Stored entries
Lemma load_line_run t r l vars cleared s :
  text_ok t → line_of t l → text_route t r → length vars = 4%nat →
  malloc_ok (base e (turn s)) AllocRoute = true →
  load_line inet_aton l vars cleared e s =
    Ok (Some (text_words t), add_route r cleared s).
Proof.
  intros Ht Hl (Hd & Hg & Hm & Hi) Hv Hmal.
  destruct (line_of_spec t l Ht Hl) as (_ & _ & H0 & _).
  unfold load_line. rewrite c_str_app by done.
  destruct vars as [|a [|b [|c [|d []]]]]; try discriminate Hv.
  rewrite lift_some, bind_mret, (sscanf_line t), lift_some, bind_mret by done.
  cbn [text_words nth word_addr]. unfold word_addr.
  rewrite !lift_some, !bind_mret, Hd. cbv beta iota.
  rewrite bind_mret, Hg. cbv beta iota. rewrite bind_mret, Hm. cbv beta iota.
  destruct (strncpy_spec sr_IFACE_NAMELEN (t_iface t ++ [0])) as (nm & Hn & _ & _).
  { right. apply elem_of_app. right. by left. }
  unfold name_copy in Hi. rewrite Hn in Hi. cbn in Hi.
  destruct r as [d' g' m' n']. cbn in Hi. subst n'. cbn [rt_dest rt_gw rt_mask].
  set (s1 := if cleared then s else set_router (set_routing_table [] (router s)) s).
  rewrite (bind_run _ _ e s tt s1) by by destruct cleared.
  rewrite bind_mret.
  assert (base e (turn s1) = base e (turn s)) as Hb by by destruct cleared.
  rewrite (bind_run _ _ _ _ _ _
    (on_sr_run _ _ _ e s1 (sr_add_rt_entry_run _ _ _ _ _ _ _
       (eq_trans (f_equal (λ b, malloc_ok b AllocRoute) Hb) Hmal) Hn))).
  by destruct cleared.
Qed.

(** One turn of the loop, on a line of the file. *)
Lemma load_lines_step t l rest fuel vars cleared s :
  text_ok t → line_of t l →
  load_lines inet_aton (S fuel) (l ++ rest) vars cleared e s =
    (r ← load_line inet_aton l vars cleared;
     match r with
     | None => mret (-1)
     | Some vars' => load_lines inet_aton fuel rest vars' true
     end) e s.
Proof.
  intros Ht Hl. destruct (line_of_spec t l Ht Hl) as (body & Hlb & _ & H10 & Hlen & _).
  assert (fgets (BUFSIZ - 1) (l ++ rest) = (l, rest)) as Hget.
  { rewrite Hlb, <- app_assoc. cbn [app].
    by rewrite fgets_line by (done || (unfold BUFSIZ, WORD_SIZE in *; lia)). }
  cbn [load_lines]. rewrite Hget. by destruct l; [destruct body|].
Qed.

(** The router after the routes [rs] of a file: they take the table's place with
    the first of them. *)
Definition loaded (cleared : bool) (rs : list sr_rt) (s : vns) : vns :=
  match rs with
  | [] => s
  | _ => set_router (set_routing_table
           ((if cleared then routing_table (router s) else []) ++ rs) (router s)) s
  end.

Lemma loaded_cons cleared r rs s :
  loaded true rs (add_route r cleared s) = loaded cleared (r :: rs) s.
Proof.
  destruct rs as [|r' rs]; [done|]. unfold loaded, add_route, set_router, set_routing_table. cbn.
  by rewrite <- app_assoc.
Qed.

(** The lines of routes are taken one by one; what follows them is next. *)
Lemma load_lines_app ts rs ls rest fuel vars cleared s :
  Forall text_ok ts → Forall2 line_of ts ls → Forall2 text_route ts rs → length vars = 4%nat →
  malloc_ok (base e (turn s)) AllocRoute = true →
  ∃ vars' cleared', length vars' = 4%nat ∧ (rs = [] → cleared' = cleared) ∧
    load_lines inet_aton (length ts + fuel) (concat ls ++ rest) vars cleared e s =
      load_lines inet_aton fuel rest vars' cleared' e (loaded cleared rs s).
Proof.
  intros Hts Hls Hrs Hv Hmal. revert Hts ls Hls vars cleared s Hv Hmal.
  induction Hrs as [|t r ts rs Hr _ IH]; intros Hts ls Hls vars cleared s Hv Hmal.
  { inversion Hls; subst. by exists vars, cleared. }
  inversion Hls as [|? l ? ls' Hl Hls']; subst. apply list.Forall_cons in Hts as [Ht Hts].
  destruct (IH Hts ls' Hls' (text_words t) true (add_route r cleared s) eq_refl Hmal)
    as (vars' & cleared' & Hv' & _ & IH').
  exists vars', cleared'. split; [done|]. split; [done|].
  cbn [concat length Nat.add]. rewrite <- app_assoc.
  rewrite (load_lines_step t) by (done || exact Hl).
  rewrite (bind_run _ _ _ _ _ _ (load_line_run t r l vars cleared s Ht Hl Hr Hv Hmal)).
  cbv beta iota. by rewrite IH', loaded_cons.
Qed.

Lemma load_lines_run ts rs ls fuel vars cleared s :
  Forall text_ok ts → Forall2 line_of ts ls → Forall2 text_route ts rs → length vars = 4%nat →
  malloc_ok (base e (turn s)) AllocRoute = true →
  (length ts <= fuel)%nat →
  load_lines inet_aton fuel (concat ls) vars cleared e s = Ok (0, loaded cleared rs s).
Proof.
  intros Hts Hls Hrs Hv Hmal Hf. replace fuel with (length ts + (fuel - length ts))%nat by lia.
  rewrite <- (app_nil_r (concat ls)).
  destruct (load_lines_app ts rs ls [] (fuel - length ts) vars cleared s Hts Hls Hrs Hv Hmal)
    as (vars' & cleared' & _ & _ & ->).
  by destruct (fuel - length ts)%nat.
Qed.

(** A line with an address that cannot be read: nothing is entered. *)
Definition bad_address (t : rt_text) : Prop :=
  inet_aton (t_dest t) = None ∨ inet_aton (t_gw t) = None ∨ inet_aton (t_mask t) = None.

Lemma load_line_refused t l vars cleared s :
  text_ok t → line_of t l → bad_address t → length vars = 4%nat →
  load_line inet_aton l vars cleared e s = Ok (None, s).
Proof.
  unfold bad_address. intros Ht Hl Hbad Hv.
  destruct (line_of_spec t l Ht Hl) as (_ & _ & H0 & _).
  unfold load_line. rewrite c_str_app by done.
  destruct vars as [|a [|b [|c [|d []]]]]; try discriminate Hv.
  rewrite lift_some, bind_mret, (sscanf_line t), lift_some, bind_mret by done.
  cbn [text_words nth word_addr]. unfold word_addr. rewrite !lift_some, !bind_mret.
  destruct (inet_aton (t_dest t)); [|done]. rewrite bind_mret.
  destruct (inet_aton (t_gw t)); [|done]. rewrite bind_mret.
  destruct (inet_aton (t_mask t)); [|done]. by destruct Hbad as [|[|]].
Qed.

Lemma load_lines_refused t l rest fuel vars cleared s :
  text_ok t → line_of t l → bad_address t → length vars = 4%nat →
  load_lines inet_aton (S fuel) (l ++ rest) vars cleared e s = Ok (-1, s).
Proof.
  intros Ht Hl Hbad Hv. rewrite (load_lines_step t) by done.
  by rewrite (bind_run _ _ _ _ _ _ (load_line_refused t l vars cleared s Ht Hl Hbad Hv)).
Qed.

(** Reading the file of a table puts exactly its routes in place of the old
    ones; an empty file leaves them. *)
Lemma sr_load_rt_lines_run fn ts rs ls s :
  Forall text_ok ts → Forall2 line_of ts ls → Forall2 text_route ts rs →
  fopen_ok e fn = true → disk s !! fn = Some (concat ls) →
  malloc_ok (base e (turn s)) AllocRoute = true →
  sr_load_rt inet_aton fn e s =
    Ok (0, loaded false rs s).
Proof.
  intros Hts Hls Hrs Hfn Hd Hm.
  unfold sr_load_rt, fopen_read, ask, gets, mbind, M_bind, mret, M_ret.
  rewrite Hfn, Hd. by rewrite (load_lines_run ts rs ls) by eauto using length_lines.
Qed.

Lemma sr_load_rt_run fn ts rs s :
  Forall text_ok ts → Forall2 text_route ts rs →
  fopen_ok e fn = true → disk s !! fn = Some (concat (text_line <$> ts)) →
  malloc_ok (base e (turn s)) AllocRoute = true →
  sr_load_rt inet_aton fn e s =
    Ok (0, loaded false rs s).
Proof. intros. by apply (sr_load_rt_lines_run fn ts rs (text_line <$> ts)); [|apply text_lines_of|..]. Qed.

Lemma sr_load_rt_refused_run fn ts rs ls t l rest s :
  Forall text_ok ts → Forall2 line_of ts ls → Forall2 text_route ts rs →
  text_ok t → line_of t l → bad_address t →
  fopen_ok e fn = true → disk s !! fn = Some (concat ls ++ l ++ rest) →
  malloc_ok (base e (turn s)) AllocRoute = true →
  sr_load_rt inet_aton fn e s = Ok (-1, loaded false rs s).
Proof.
  intros Hts Hls Hrs Ht Hl Hbad Hfn Hd Hm.
  unfold sr_load_rt, fopen_read, ask, gets, mbind, M_bind, mret, M_ret. rewrite Hfn, Hd.
  assert (length (concat ls ++ l ++ rest) =
    length ts + S (length (concat ls ++ l ++ rest) - S (length ts)))%nat as ->.
  { pose proof (length_lines ts ls Hls). rewrite !length_app.
    assert (1 <= length l)%nat; [|lia]. destruct Hl. rewrite !length_app. cbn [length]. lia. }
  edestruct (load_lines_app ts rs ls (l ++ rest)) as (vars & cleared & Hv & _ & ->); try done.
  by apply (load_lines_refused t).
Qed.

Lemma sr_load_rt_unreadable fn s :
  fopen_ok e fn = false ∨ disk s !! fn = None → sr_load_rt inet_aton fn e s = Ok (-1, s).
Proof.
  intros H. unfold sr_load_rt, fopen_read, ask, gets, mbind, M_bind, mret, M_ret.
  destruct (fopen_ok e fn) eqn:E; [|done]. by destruct H as [? | ->].
Qed.

Lemma load_rt_wrap_refused fn s s' :
  sr_load_rt inet_aton fn e s = Ok (-1, s') → sr_load_rt_wrap inet_aton fn e s = Fault (Exited 1).
Proof. intros H. unfold sr_load_rt_wrap. by rewrite (bind_run _ _ _ _ _ _ H). Qed.
End load_rt_run.

(** The verdict of the check. *)
Lemma verify_ok s :
  ((if bool_decide (if_list s = [] ∨ routing_table s = []) then 999
    else Z.of_nat (length (orphans s))) =? 0) =
  bool_decide (if_list s ≠ [] ∧ routing_table s ≠ [] ∧ orphans s = []).
Proof.
  destruct (bool_decide (_ ∨ _)) eqn:E.
  - apply bool_decide_eq_true in E. symmetry. apply bool_decide_eq_false. naive_solver.
  - apply bool_decide_eq_false in E.
    destruct (orphans s) as [|r l]; cbn [length].
    + symmetry. apply bool_decide_eq_true. naive_solver.
    + rewrite (proj2 (Z.eqb_neq _ _)) by lia. symmetry. apply bool_decide_eq_false. naive_solver.
Qed.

▶ _Work order_
Your task is to write out, exactly, the line that holds "- apply bool_decide_eq_false in E." and every line after it until the records end.

▶ _Response_
  - apply bool_decide_eq_false in E.
    destruct (orphans s) as [|r l]; cbn [length].
    + symmetry. apply bool_decide_eq_true. naive_solver.
    + rewrite (proj2 (Z.eqb_neq _ _)) by lia. symmetry. apply bool_decide_eq_false. naive_solver.
Qed.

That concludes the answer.